(** C6.  The handler looks for an earlier ballot of the pair under the key
    [`${election_id}_${voter_id}`], and keys made from different pairs can
    coincide.  After voter ["north"] of election ["2025_city"] has submitted,
    the first ballot of voter ["city_north"] in election ["2025"] is refused
    with DuplicateBallot (409) and nothing is stored for it, although no
    ballot is stored for that pair: the error message names a submission that
    was never made. *)
Lemma ranked_keys_collide :
  reachable sample_ranked_strings
  /\ ~ has_ranked_ballot sample_ranked_strings (JStr "2025") (JStr "city_north")
  /\ post_ballots_ranked (env_at 210 "u10") sample_ranked_strings
                         (JStr "2025") (JStr "city_north") (Some [JNum 2; JNum 3]) (Some 1800)
     = (sample_ranked_strings,
        Next (ExpressError
                "voter with id: city_north has already submitted a ranked ballot for election 2025"
                409)).
Proof.
  split_and!.
  - exists [ (env_at 200 "u9",
              PostBallotsRanked (JStr "2025_city") (JStr "north")
                                (Some [JNum 3; JNum 1; JNum 2]) (Some 1700)) ].
    rewrite run_cons. reflexivity.
  - intros (key & b & Hl & He & Hv).
    unfold sample_ranked_strings in Hl.
    rewrite post_ballots_ranked_valid in Hl by done. simpl in Hl.
    rewrite lookup_empty in Hl. simpl in Hl.
    apply lookup_insert_Some in Hl as [[_ <-]|[_ Hl]]; [discriminate He|].
    by rewrite lookup_empty in Hl.
  - vm_compute. reflexivity.
Qed.

(** X12.  Where the key does determine the pair.  On the stores of a running
    server, for a submission that passes validation: if a ballot is stored
    for the same
    [(election_id, voter_id)] pair, the submission is refused with
    DuplicateBallot (409), whatever its ranking.  When election identifiers
    are strings and voter identifiers are integers (in the request and in
    every stored ballot), the submission is refused with DuplicateBallot
    exactly when a ballot is stored for the same pair, and a submission for a
    pair without a stored ballot is accepted and then stored for that pair. *)
Theorem ranked_ballot_is_unique_per_pair :
  forall st, reachable st ->
  forall env election_id voter_id ranking ts,
    truthy election_id = true -> truthy voter_id = true -> ranking <> [] ->
    let outcome :=
      post_ballots_ranked env st election_id voter_id (Some ranking) (Some ts) in
    (has_ranked_ballot st election_id voter_id ->
     outcome = (st, Next (duplicate_ballot election_id voter_id)))
    /\ (typed_pair election_id voter_id -> ranked_store_typed st ->
        (outcome = (st, Next (duplicate_ballot election_id voter_id))
         <-> has_ranked_ballot st election_id voter_id)
        /\ (~ has_ranked_ballot st election_id voter_id ->
            exists ballot_id,
              outcome.2 = Json 200 (RRanked ballot_id "accepted")
              /\ has_ranked_ballot outcome.1 election_id voter_id)).
Proof.
  intros st Hkeys%reachable_ranked_keys_consistent env e v ranking ts He Hv Hr outcome.
  unfold outcome. rewrite post_ballots_ranked_valid by done.
  assert (has_ranked_ballot st e v -> is_Some (rankedBallots st !! voterKey e v)) as Hstored.
  { intros (key & b & Hl & <- & <-). rewrite <- (Hkeys _ _ Hl). eauto. }
  split.
  - intros Hhas. by rewrite bool_decide_eq_true_2 by auto.
  - intros Htyped Hstore.
    assert (is_Some (rankedBallots st !! voterKey e v) -> has_ranked_ballot st e v) as Hback.
    { intros [b Hl]. exists (voterKey e v), b. split; [done|].
      pose proof (Hkeys _ _ Hl) as Hk.
      apply voterKey_inj in Hk as [-> ->]; [done | exact Htyped | exact (Hstore _ _ Hl)]. }
    split.
    + case_bool_decide as Hsome.
      * split; [intros _; by apply Hback | done].
      * split; [intros [= _] | by intros ?%Hstored].
    + intros Hnone. rewrite bool_decide_eq_false_2 by auto. simpl.
      eexists. split; [reflexivity|].
      eexists _, _. split; [apply lookup_insert_eq | done].
Qed.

TASK DESCRIPTION:
Gather each line in the data that holds the string "Hback".

EXERCISE RESULT:
    assert (is_Some (rankedBallots st !! voterKey e v) -> has_ranked_ballot st e v) as Hback.
      * split; [intros _; by apply Hback | done].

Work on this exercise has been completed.